Richard was born in Kent, one of five children whose father and grandfather were also GPs. He trained at St Thomas’ in London, where he took his Membership of the Royal Colleges of Physicians diploma and did senior jobs in cardiology and neurology, dealt with packed clinics of TB patients, played rugby for the hospital, captained the water polo team, and enjoyed sailing trips in a consultant’s borrowed yacht.
In 1959, he decided he had always wanted to do general practice and was guided to the Liphook and Liss area by the need for more doctors there. He set up his practice in Danetree (now the Newtown Road car park) with the surgery and waiting room in his two front rooms. On busy days patients queued all the way up the stairs. With a rapidly expanding list, he planned and built the now Liphook and Liss Surgery, which opened in 1967, on its present site on part of his garden.
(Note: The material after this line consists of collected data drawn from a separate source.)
(** A chunk at the session's offset is taken in. *)
Lemma next_chunk s r id p us b meta conds c x d end_ total (Φ : outcome (response json_value) → Server → Prop) :
  session_holds s p b meta conds c x → us_heap s !! p = Some us → us_offset us = Z.of_nat (length c) →
  content_range r = chunk_header (N.of_nat (length c)) end_ total → carries r d → small_total total →
  (Z.of_N end_ + 1 = Z.of_nat (length (c ++ d)))%Z → fits (c ++ d) →
  (∀ s', kept (store s) (store s') → sessions s' = sessions s → session_holds s' p b meta conds (c ++ d) (x ++ d) →
     wp (finish_chunk r id p (total_value total)) Φ s') →
  (∀ o s', failing (store s) → same_tables (store s) (store s') → Φ o s') →
  wp (session_chunk r id p us) Φ s.
Proof.
  intros Hs Hus Hoff Hrange Hr Htotal Hend Hfits Hf Hfail. unfold session_chunk. fold (content_range r).
  rewrite Hrange, match_probe_chunk, match_chunk_header. pose proof (fits_prefix _ _ Hfits) as Hc.
  rewrite !ParseInt_pretty by (unfold fits in *; lia). cbn [fst]. rewrite nat_N_Z, Hoff, Z.eqb_refl, parse_total_string by done.
  cbn [negb]. eapply copied_chunk; [exact Hs|exact Hus|exact Hr| |exact Hfail].
  intros w' bw' Hok' Hk Hw' Hsha' Hb'. rewrite <- (length_matches c d) by done. rewrite Z.eqb_refl. cbn [negb].
  eapply advance_ends; [exact Hs|exact Hus|exact Hoff|exact Hfits|exact Hok'|exact Hw'|exact Hsha'|exact Hb'|].
  intros s' Hstore Hsess _ Hs'. apply Hf; [by rewrite Hstore|done|done].
Qed.

(** What a request does to a session: the reply reports the bytes taken in so
    far, which stay in the session; nothing is lost unless the environment failed. *)
Lemma chunk_continues s r id b meta conds c c' :
  in_progress s id b meta conds c → upload_method r → continues c r c' → fits c' →
  wp (handleResumableChunk r id) (λ o s',
    (o = Ret (writeResumeIncomplete r (Z.of_nat (length c'))) ∧ kept (store s) (store s') ∧
     in_progress s' id b meta conds c') ∨
    (failing (store s) ∧ same_tables (store s) (store s'))) s.
Proof.
  intros (p & Hp & Hs) Hmethod Hcont Hfits. eapply chunk_entry; [exact Hmethod|exact Hp|exact Hs|]. intros us Hoff Hus.
  destruct Hcont as [total Hr Ht Hne|start end_ total Hr Hsmall Hne|d end_ total Hr Hbody Ht Hend Hne].
  - unfold session_chunk. fold (content_range r). rewrite Hr, match_probe_header, parse_total_string by done.
    eapply wp_mono; [by apply (finish_chunk_ends s r id p b meta conds c c)|]. intros o s'.
    cbv beta; rewrite decide_False by done. intros [-> ->]. left. split_and!; [done|apply kept_refl|by exists p].
  - unfold session_chunk. fold (content_range r). rewrite Hr, match_probe_chunk, match_chunk_header.
    rewrite (ParseInt_pretty start) by done. cbn [fst]. rewrite Hoff, (proj2 (Z.eqb_neq _ _)) by done. cbn [negb].
    apply wp_ret. left. split_and!; [done|apply kept_refl|by exists p].
  - eapply next_chunk; [exact Hs|exact Hus|exact Hoff|exact Hr|exact Hbody|exact Ht|exact Hend|exact Hfits| |by right].
    intros s' Hk Hsess Hs'. eapply wp_mono; [by apply (finish_chunk_ends s' r id p b meta conds (c ++ d) (c ++ d))|].
    intros o s2. cbv beta; rewrite decide_False by done. intros [-> ->]. left.
    split_and!; [done..|]. exists p. by rewrite Hsess.
Qed.
Lemma pair_scores_total fuel (rows : list str) match_ mismatch gap :
  (∀ r1 r2, r1 ∈ rows → r2 ∈ rows → (length r1 + length r2 ≤ fuel)%nat) →
  pair_scores fuel rows match_ mismatch gap = Return (pair_total match_ mismatch gap rows).
Proof.
  intros Hfuel. unfold pair_scores.
  rewrite (for_each_range_sum
    (λ i, sumZ ((λ j, optr match_ mismatch gap
                        (reverse (default [] (rows !! Z.to_nat i)))
                        (reverse (default [] (rows !! Z.to_nat j))))
                <$> range (i + 1) (len rows)))).
  - rewrite Z.add_0_l. f_equal. apply (pair_total_ranges match_ mismatch gap [] rows).
  - intros i acc Hi. apply for_each_range_sum. intros j acc' Hj.
    destruct (py_index_lt rows i) as (ri & Hri & ->); [lia|].
    destruct (py_index_lt rows j) as (rj & Hrj & ->); [lia|]. simpl.
    rewrite needleman_wunsch_exact.
    + unfold needleman_wunsch_rec. simpl. by rewrite Hri, Hrj.
    + apply Hfuel; by eapply list_elem_of_lookup_2.
Qed.

Lemma max_pair_length (rows : list str) :
  ∃ fuel, ∀ r1 r2, r1 ∈ rows → r2 ∈ rows → (length r1 + length r2 ≤ fuel)%nat.
Proof.
  assert (∃ L, ∀ r, r ∈ rows → (length r ≤ L)%nat) as [L HL].
  { induction rows as [|r rows [L HL]].
    - exists 0%nat. intros r Hr. by apply elem_of_nil in Hr.
    - exists (max (length r) L). intros r' [->|Hr']%elem_of_cons; [lia|].
      specialize (HL _ Hr'). lia. }
  exists (L + L)%nat. intros r1 r2 H1 H2. pose proof (HL _ H1). pose proof (HL _ H2). lia.
Qed.

(** X13: the score [msa] reports is the sum, over all pairs of rows of
    the returned block, of the best global alignment score of the two
    rows aligned afresh, gap symbols counting as ordinary symbols. *)
Theorem msa_score_is_pair_total sequences match_ mismatch gap :
  (1 ≤ length sequences)%nat →
  ∃ fuel0 score block,
    (∀ fuel, (fuel0 ≤ fuel)%nat →
       msa fuel sequences match_ mismatch gap = Return (score, block)) ∧
    score = pair_total match_ mismatch gap block ∧
    ∀ r1 r2, max_alignment_score match_ mismatch gap r1 r2
               (optr match_ mismatch gap (reverse r1) (reverse r2)).
Proof.
  intros Hn.
  destruct (msa_returns sequences match_ mismatch gap)
    as (fuel0 & score & block & Hmsa & _ & _).
  { intros ->. simpl in Hn. lia. }
  exists fuel0, score, block. split_and!.
  - intros fuel Hfuel. by apply (msa_mono fuel0).
  - destruct (max_pair_length block) as (fuel1 & Hfuel1).
    apply (msa_mono fuel0 (max fuel0 fuel1)) in Hmsa; [|lia].
    unfold msa in Hmsa. apply bind_Return_inv in Hmsa as (b & _ & H).
    apply bind_Return_inv in H as (rows & _ & H).
    apply bind_Return_inv in H as (v & Hv & [= <- <-]).
    rewrite pair_scores_total in Hv; [by injection Hv|].
    intros r1 r2 H1 H2. specialize (Hfuel1 r1 r2 H1 H2). lia.
  - intros r1 r2. apply optr_reverse_max.
Qed.

(** ** Further concrete runs *)

Lemma gap_free_ag : gap_free (py_str "AG").
Proof.
  unfold gap_free. intros H. repeat (apply elem_of_cons in H as [H|H]; [discriminate|]).
  by apply elem_of_nil in H.
Defined.

(** X1 at ["ACGT"], ["AGT"]. *)
Lemma needleman_wunsch_refines_rec_witness :
  needleman_wunsch 7 (py_str "ACGT") (py_str "AGT") 1 (-1) (-2) =
    Return (needleman_wunsch_rec (py_str "ACGT") (py_str "AGT") 1 (-1) (-2)).
Proof.
  apply (needleman_wunsch_refines_rec 7 (py_str "ACGT") (py_str "AGT") 1 (-1) (-2)).
  simpl. lia.
Defined.

(** X2 at ["ACGT"], ["AGT"]. *)
Lemma returned_rows_score_witness :
  ∃ score a1 a2,
    needleman_wunsch 7 (py_str "ACGT") (py_str "AGT") 1 (-1) (-2) = Return (score, a1, a2) ∧
    rows_score 1 (-1) (-2) a1 a2 = score.
Proof.
  apply (returned_rows_score (py_str "ACGT") (py_str "AGT") 1 (-1) (-2) 7).
  - apply gap_free_acgt.
  - apply gap_free_agt.
  - simpl. lia.
Defined.

(** X3 at ["ACGT"], ["AGT"]. *)
Lemma aligned_length_bounds_witness :
  ∃ score a1 a2,
    needleman_wunsch 7 (py_str "ACGT") (py_str "AGT") 1 (-1) (-2) = Return (score, a1, a2) ∧
    length a2 = length a1 ∧
    (length (py_str "ACGT") ≤ length a1 ∧ length (py_str "AGT") ≤ length a1 ∧
     length a1 ≤ length (py_str "ACGT") + length (py_str "AGT"))%nat.
Proof.
  apply (aligned_length_bounds (py_str "ACGT") (py_str "AGT") 1 (-1) (-2) 7). simpl. lia.
Defined.

(** X4 at ["ACGT"]. *)
Lemma align_with_itself_witness :
  needleman_wunsch 8 (py_str "ACGT") (py_str "ACGT") 1 (-1) (-2) =
    Return (len (py_str "ACGT") * 1, py_str "ACGT", py_str "ACGT").
Proof.
  apply (align_with_itself (py_str "ACGT") 1 (-1) (-2) 8); [lia|lia|simpl; lia].
Defined.

(** X5 at ["A-C"], ["AC"]: an input that already holds a gap symbol. *)
Lemma aligned_rows_are_gap_insertions_witness :
  ∃ score a1 a2,
    needleman_wunsch 5 (py_str "A-C") (py_str "AC") 1 (-1) (-2) = Return (score, a1, a2) ∧
    gap_insertion (py_str "A-C") a1 ∧ gap_insertion (py_str "AC") a2.
Proof.
  apply (aligned_rows_are_gap_insertions (py_str "A-C") (py_str "AC") 1 (-1) (-2) 5).
  simpl. lia.
Defined.

(** X6 at ["ACGT"], ["AGT"]. *)
Lemma score_bounds_witness :
  ∃ score a1 a2,
    needleman_wunsch 7 (py_str "ACGT") (py_str "AGT") 1 (-1) (-2) = Return (score, a1, a2) ∧
    (len (py_str "ACGT") + len (py_str "AGT")) * -2 ≤ score ∧
    2 * score ≤ (len (py_str "ACGT") + len (py_str "AGT")) * 1.
Proof.
  destruct (score_bounds (py_str "ACGT") (py_str "AGT") 1 (-1) (-2) 7)
    as (score & a1 & a2 & Hnw & Hlo & Hhi).
  - simpl. lia.
  - exists score, a1, a2.
    exact (conj Hnw (conj Hlo (Hhi ltac:(lia) ltac:(lia)))).
Defined.

(** X7 at ["ACGT"], ["AGT"], cells (2, 0), (0, 3) and (1, 1). *)
Lemma build_dp_recurrence_witness :
  ∃ dp, build_dp (py_str "ACGT") (py_str "AGT") 1 (-1) (-2) = Return dp ∧
    cell dp 2 0 = 2 * -2 ∧ cell dp 0 3 = 3 * -2 ∧
    ∃ a b, py_str "ACGT" !! Z.to_nat (1 - 1) = Some a ∧
           py_str "AGT" !! Z.to_nat (1 - 1) = Some b ∧
      cell dp 1 1 =
        Z.max (Z.max (cell dp (1 - 1) (1 - 1) + pair_score 1 (-1) a b)
                     (cell dp (1 - 1) 1 + -2))
              (cell dp 1 (1 - 1) + -2).
Proof.
  destruct (build_dp_recurrence (py_str "ACGT") (py_str "AGT") 1 (-1) (-2))
    as (dp & Hb & _ & Hc & Hr & Hin).
  exists dp. split; [exact Hb|]. split; [|split].
  - apply Hc. unfold len. simpl. lia.
  - apply Hr. unfold len. simpl. lia.
  - apply Hin; unfold len; simpl; lia.
Defined.
(** * Plugin pipeline of the vicg gateway (lura fork): model and properties

    Shallow embedding of
      - [proxy/request.go]   : [Request], [Clone], [CloneRequest],
                               [CloneRequestHeaders], [CloneRequestParams],
                               [HeaderGet], [Response.Write];
      - the [vicg] factory   : [getPluginFactory], [createNewPlugin],
                               [defaultVicgFactory.New] and the closure it
                               returns;
      - [plugin/identifycheck]: the identity-check plugin.

    Go pointers are locations of an explicit store, so that aliasing between
    a request and its clone, and the freshness of the response envelope, are
    visible.  A nil pointer dereference (a Go panic) is [None]. *)

From Stdlib Require Import ZArith Strings.Byte Ascii String.
From stdpp Require Import base option gmap strings list sorting.

Local Open Scope string_scope.
Local Open Scope list_scope.
Local Open Scope Z_scope.

(** ** Store *)

Abbreviation loc := positive.

(** Go's [error] values, by their [Error()] text; [None] is the nil error. *)
Abbreviation error := string.

(** Values of type [interface{}] stored in the free-form maps.  The code
    under study stores and forwards them and never looks inside. *)
Inductive iface : Type :=
| INil
| IBool (b : bool)
| IInt (n : Z)
| IFloat (bits : Z)
| IStr (s : string)
| IPtr (l : loc).

Module Request.
(** [proxy.Request]; every reference-typed field ([*url.URL], the maps, the
    [io.ReadCloser]) is a nullable location. *)
Record t : Type := mk {
  Method : string;
  URL : option loc;
  Query : option loc;
  Path : string;
  Body : option loc;
  Params : option loc;
  Headers : option loc;
  Data : option loc;
  Private : option loc;
  Reserved : option loc;
  RemoteAddr : string;
  ContentLength : Z
}.

Definition set_Body (b : option loc) (r : t) : t :=
  mk (Method r) (URL r) (Query r) (Path r) b (Params r) (Headers r)
     (Data r) (Private r) (Reserved r) (RemoteAddr r) (ContentLength r).

Definition set_Headers (x : option loc) (r : t) : t :=
  mk (Method r) (URL r) (Query r) (Path r) (Body r) (Params r) x
     (Data r) (Private r) (Reserved r) (RemoteAddr r) (ContentLength r).

Definition set_Params (x : option loc) (r : t) : t :=
  mk (Method r) (URL r) (Query r) (Path r) (Body r) x (Headers r)
     (Data r) (Private r) (Reserved r) (RemoteAddr r) (ContentLength r).
End Request.

Module Metadata.
Record t : Type := mk {
  Headers : option loc;
  StatusCode : Z
}.
End Metadata.

Module Response.
(** Modelled from the spec: the declaration of [proxy.Response] is not among
    the sources; its fields are those the factory's composite literal and
    [Response.Write], [Header], [WriteHeader] name: a result payload keyed by
    field name, the complete flag, and the metadata (headers, status code). *)
Record t : Type := mk {
  Data : option loc;
  IsComplete : bool;
  Metadata : Metadata.t
}.

Definition set_Data (d : option loc) (r : t) : t :=
  mk d (IsComplete r) (Metadata r).

Definition set_IsComplete (b : bool) (r : t) : t :=
  mk (Data r) b (Metadata r).
End Response.

(** Objects of the store. *)
Inductive obj : Type :=
| OUrl (u : string)
    (** a [url.URL], by its rendering *)
| OValues (m : gmap string (list string))
    (** a [map[string][]string]: request headers, [url.Values] *)
| OParams (m : gmap string string)
    (** a [map[string]string] *)
| OData (m : gmap string (list loc))
    (** a [map[string][]map[string]interface{}] *)
| OIface (m : gmap string iface)
    (** a [map[string]interface{}] *)
| OStream (rest : list byte) (closed : bool)
    (** an [io.ReadCloser] of unknown implementation: what is left to read,
        and whether [Close] was called *)
| OBytes (bs : list byte)
    (** the backing array of a byte slice *)
| OBuffer (arr : loc) (off : nat)
    (** [io.NopCloser] of a [*bytes.Buffer] reading [arr] from [off] *)
| OBytesReader (arr : loc) (off : nat)
    (** [io.NopCloser] of a [*bytes.Reader] over [arr], at [off] *)
| ORequest (r : Request.t)
| OResponse (r : Response.t)
| OOther (repr : list Z).
    (** any other object (plugin state, infrastructure), opaque here *)

Abbreviation heap := (gmap positive obj).

(** [new(T)], [make], [&T{...}]: a location the store does not hold yet. *)
Definition alloc (o : obj) (h : heap) : loc * heap :=
  let l := fresh (dom h) in (l, <[l := o]> h).
Global Arguments alloc : simpl never.

Definition get_request (h : heap) (l : loc) : option Request.t :=
  match h !! l with Some (ORequest r) => Some r | _ => None end.

Definition get_response (h : heap) (l : loc) : option Response.t :=
  match h !! l with Some (OResponse r) => Some r | _ => None end.

Definition get_values (h : heap) (l : loc) : option (gmap string (list string)) :=
  match h !! l with Some (OValues m) => Some m | _ => None end.

Definition get_params (h : heap) (l : loc) : option (gmap string string) :=
  match h !! l with Some (OParams m) => Some m | _ => None end.

Definition get_bytes (h : heap) (l : loc) : option (list byte) :=
  match h !! l with Some (OBytes bs) => Some bs | _ => None end.

(** ** proxy/request.go *)

(** [Request.Clone]: a shallow struct copy of seven fields and [RemoteAddr];
    [Data], [Private], [Reserved] and [ContentLength] keep their zero value. *)
Definition Clone (r : Request.t) : Request.t :=
  Request.mk (Request.Method r) (Request.URL r) (Request.Query r)
             (Request.Path r) (Request.Body r) (Request.Params r)
             (Request.Headers r)
             None None None
             (Request.RemoteAddr r) 0.

(** [CloneRequestHeaders]: a new map; each value slice is copied into a new
    backing array ([make] + [copy]), which at the level of values is the same
    list.  Ranging over a nil map runs no iteration. *)
Definition CloneRequestHeaders (headers : option loc) (h : heap)
  : option (loc * heap) :=
  m ← match headers with
      | None => Some ∅
      | Some l => get_values h l
      end;
  Some (alloc (OValues m) h).

(** [CloneRequestParams] *)
Definition CloneRequestParams (params : option loc) (h : heap)
  : option (loc * heap) :=
  m ← match params with
      | None => Some ∅
      | Some l => get_params h l
      end;
  Some (alloc (OParams m) h).

(** What reading a reader object to the end yields, and the object after it:
    an open stream gives what it has left, a closed one nothing; a buffer or
    a bytes reader gives its array from its offset on. *)
Definition drain (h : heap) (o : obj) : option (list byte * obj) :=
  match o with
  | OStream rest closed =>
      Some (if closed then [] else rest,
            OStream (if closed then rest else []) closed)
  | OBuffer arr off =>
      bs ← get_bytes h arr; Some (drop off bs, OBuffer arr (length bs))
  | OBytesReader arr off =>
      bs ← get_bytes h arr; Some (drop off bs, OBytesReader arr (length bs))
  | _ => None
  end.

(** Reading [body] until it ends: everything the reader still yields, and
    the store with the reader exhausted. *)
Definition read_all (body : loc) (h : heap) : option (list byte * heap) :=
  o ← h !! body;
  '(bs, o') ← drain h o;
  Some (bs, <[body := o']> h).

(** [buf.ReadFrom(body)]: what [body] yields is appended to the array of the
    buffer.  (A read error ends [ReadFrom] like an end of stream does for
    this caller, which drops the result.) *)
Definition ReadFrom (buf body : loc) (h : heap) : option heap :=
  '(bs, h1) ← read_all body h;
  match h1 !! buf with
  | Some (OBuffer arr _) =>
      old ← get_bytes h1 arr; Some (<[arr := OBytes (old ++ bs)]> h1)
  | _ => None
  end.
Richard has been described as an archetypal family doctor. He was passionate about general practice as a calling, not a job, was on call almost 24 hours a day, spent many hours on home visits, looked after an 80-bed geriatric hospital on the site of Bramshott village, ran St John Ambulance courses on his only evening off and was very much part of the village. He was patient, calm, knew his patients extremely well and was a skilled diagnostician, using the expertise he had acquired in hospital, especially in cardiology and neurology.
He retired in 1992 but carried on as a locum doctor until 1997.
In 1966, he married Valerie. The couple first lived at Orange Lodge, on Midhurst Road, and later moved to Passfield. They had four children, three sons and a daughter, of whom he was immensely proud, as well as two trademark yellow labradors.
All four children studied at Cambridge and, thanks to his long life, Richard was able to see James installed as a professor of gastroenterology in Leiden, Netherlands; Matthew as a QC in Grays Inn; Rachel as a GP in Oxford; and Jonathan as an IT systems architect in the City. He was also devoted to his 13 grandchildren.
Richard was an outdoor man and an excellent sportsman. He was kicker for the St Thomas’ rugby, captain of the water polo team, a keen sailor, walked in the Lakes until over the age of 80, played tennis until 84, and took up mountain biking in his late 70s. He was also a passionate gardener and bee keeper.